How does the US economy affect cryptocurrencies?

A strong US jobs report for September signalled a possible slowdown in the rate cut, which was lowered last month for the first time in four years.

The rate was lowered by 50 basis points, double the minimum change. In this way, bankers signalled a desire to reduce pressure on the economy while trying to avoid recession.

US Fed Chairman Jerome Powell

Fresh data is a positive factor for Bitcoin. experts believe. Still, investors are already showing interest in assets with higher risk. This was reported in an interview with Cointelegraph by Zach Pandl, head of research at Grayscale.

Discussions about Fed rate cuts and debates about the growing government deficit continue against a backdrop of steady economic growth. Overall, this should have a positive impact on investors’ appetite for risk.


The analyst means that due to the recent decrease in the base interest rate the yield of traditional financial instruments such as treasury bills has decreased. Accordingly, investors are interested in finding new categories of assets to invest in, which include cryptocurrencies.

At the same time, the development of other markets speaks of positivity and positive expectations of their participants. This means that holders of capital are less and less afraid of recession and invest it in different instruments - including coins.

Inflation rate in the USA

Grayscale’s research department expects Bitcoin to benefit from a risk-friendly environment. As Pandl notes, the U.S. economy created about 254,000 jobs in September, well above economists’ expectations of 140,000. On the back of this data, Bitcoin’s price rose to a local high of $63,970 today.

Changes in Bitcoin’s value over the past year

As we have already noted, on September 18, the Federal Reserve lowered the benchmark lending rate by 0.5 percent. This followed a slowdown in inflation and weak economic data in August. Back then, there was less than 160,000 job growth and an annual inflation rate below 3 per cent, meaning conditions were not great.
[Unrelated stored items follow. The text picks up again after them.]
(** ** Process numbers (include/minix/com.h) *)

Definition MEM_PROC_NR : Z := 3.
Definition LOG_PROC_NR : Z := 4.
Definition DS_PROC_NR : Z := 6.
Definition MFS_PROC_NR : Z := 7.
Definition PFS_PROC_NR : Z := 9.

(** ** The parameters of the boot monitor

    A pointer into the buffer is the list of the bytes from there on. *)

(** [for (namep = name; *namep != 0 && *namep == *envp; namep++, envp++)] *)
Fixpoint match_name (name envp : list Z) : list Z * list Z :=
  match name, envp with
  | n :: name', e :: envp' => if n =? e then match_name name' envp' else (name, envp)
  | _, _ => (name, envp)
  end.

(** [while ( *envp++ != 0)]; [None] is a read past the end of the buffer. *)
Fixpoint skip_string (envp : list Z) : option (list Z) :=
  match envp with
  | [] => None
  | e :: envp' => if e =? 0 then Some envp' else skip_string envp'
  end.

(** The value of [name]: [Some None] is the null pointer. *)
Fixpoint get_value_from (fuel : nat) (name envp : list Z) : option (option (list Z)) :=
  match fuel with
  | O => None
  | S fuel' =>
      match envp with
      | [] => None
      | e :: _ =>
          if e =? 0 then Some None
          else
            match match_name name envp with
            | ([], c :: value) =>
                if c =? 61 then Some (Some value)
                else match skip_string (c :: value) with
                     | Some envp' => get_value_from fuel' name envp'
                     | None => None
                     end
            | (_, rest) =>
                match skip_string rest with
                | Some envp' => get_value_from fuel' name envp'
                | None => None
                end
            end
      end
  end.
Prices in the futures market are now pointing to expectations of a rate cut of no more than a quarter of a percent at the next Fed meeting on November 7. The current target rate is at around 4.75 per cent.

The likelihood of a rate cut at the Fed’s next meeting

An optimistic jobs report and expectations of a rate cut are helping to shape the idea of Bitcoin rallying in the fourth quarter of this year. Another possible growth factor is the continued decline in the amount of BTC on centralised exchanges.

According to analytics platform CryptoQuant, centralised exchanges currently hold more than 2.8 million BTC, which is the lowest since November 2018. Which means right now, cryptocurrency holders are not particularly eager to part with their own coins and are waiting for the bullrun to continue.

In addition to market fluctuations, opinion leaders within the crypto industry are facing another challenge – ensuring Bitcoin is decentralised. Moreover, this problem is literally a matter of national importance. This opinion was voiced by Rajiv Kemani, co-founder and CEO of mining chip maker Auradine.

The executive explained that third-party software that is updated and changed over time could theoretically be used to sabotage the power grid or conduct a 51 per cent attack on the Bitcoin network.

Khemani described a possible situation where malicious code embedded in firmware is able to disable mining devices in a certain region. This is able to cause a decrease in hash rate and complexity.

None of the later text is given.